PeopleSoft released Thursday its full financial report on its just-ended quarter, confirming the better-than-anticipated revenue and income results it preliminarily announced earlier in the month.
PeopleSoft, based in Pleasanton, California, posted revenue of $497.4 million in its second quarter, ended June 30, up 3 percent from last year's $482.2 million second-quarter total. License revenue was down 15 percent, however, to $111.7 million, while professional services revenue also dipped slightly. A rise in maintenance revenue, from $171.3 million last year to $205.6 million in 2003's second quarter, offset the declines.
PeopleSoft Chief Executive Officer Craig Conway called the quarter a strong one and said the financial results reflect PeopleSoft's across-the-board healthy operations in all of its product lines and geographies.

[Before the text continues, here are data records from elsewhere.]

(** The end of [HandleAppendEntries], once the previous entry matched. *)
Definition accept_entries (req : AppendEntriesRequest) (w : World) : option World :=
  st ← append_entries (ae_entries req) (fst w);
  let w := (PersistState st, snd w) in
  last_e ← log_back (fst w);
  w ←
    (if commit_index_ (fst w) <? ae_leader_commit req then
       let new_commit := Z.min (ae_leader_commit req) (le_index last_e) in
       if commit_index_ (fst w) <? new_commit
       then ApplyCommitted new_commit (on_node (set_commit_index_ new_commit) w)
       else Some w
     else Some w);
  last_e ← log_back (fst w);
  Some (on_node (λ st, ae_resp_set_match_index (le_index last_e) (ae_resp_set_success true st)) w).

(** [HandleAppendEntries(from, req)]: the response is [ae_resp_] of the result. *)
Definition HandleAppendEntries (from : bytes) (req : AppendEntriesRequest) (w : World) :
    option World :=
  let w := on_node (ae_resp_set_term (current_term_ (fst w))) w in
  if ae_term req <? current_term_ (fst w)
  then Some (on_node (ae_resp_set_success false) w)
  else
    let w :=
      if current_term_ (fst w) <? ae_term req then
        on_node (λ st,
          let st := set_current_term_ (ae_term req) st in
          let st := set_state_ FOLLOWER st in
          let st := set_voted_for_ [] st in
          let st := PersistState st in
          ae_resp_set_term (current_term_ st) st) w
      else w in
    let w := on_node (λ st, set_state_ FOLLOWER (set_leader_id_ from st)) w in
    let w := ResetElectionTimer w in
    let prev_log_index := ae_prev_log_index req in
    let prev_log_term := ae_prev_log_term req in
    last_e ← log_back (fst w);
    if le_index last_e <? prev_log_index then
      Some (on_node (λ st,
        ae_resp_set_match_index (le_index last_e) (ae_resp_set_success false st)) w)
    else if snapshot_last_index_ (fst w) <=? prev_log_index then
      match GetLogEntry (fst w) prev_log_index with
      | Some prev =>
          if le_term prev =? prev_log_term then accept_entries req w
          else
            st ← truncate_conflict (S (S (Z.to_nat (le_index last_e - prev_log_index))))
                   prev_log_index prev_log_term (fst w);
            last_e ← log_back st;
            let st := ae_resp_set_success false st in
            let st := ae_resp_set_match_index (le_index last_e) st in
            Some (PersistState st, snd w)
      | None => accept_entries req w
      end
    else if negb (prev_log_index =? snapshot_last_index_ (fst w)) ||
            negb (prev_log_term =? snapshot_last_term_ (fst w)) then
      Some (on_node (λ st,
        ae_resp_set_match_index (snapshot_last_index_ st) (ae_resp_set_success false st)) w)
    else accept_entries req w.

PeopleSoft's net income for the quarter was $36.5 million, up fractionally from the $36 million total for the year-ago quarter. Excluding $14 million in restructuring charges relating to job cuts and the closure of PeopleSoft's Santa Clara, California, office, PeopleSoft posted earnings of $0.14 per share, in line with the range it forecast in its preliminary announcement.
PeopleSoft met the financial targets it set for the quarter before Oracle Corp. launched its $6.3 billion unsolicited takeover bid, a feat that helps it in its bid to rebuff its hostile suitor.
At midnight Thursday, the company's tender offer to acquire shares of J.D. Edwards & Co. expires, after which PeopleSoft intends to close its $1.8 billion acquisition of its fellow enterprise applications developer.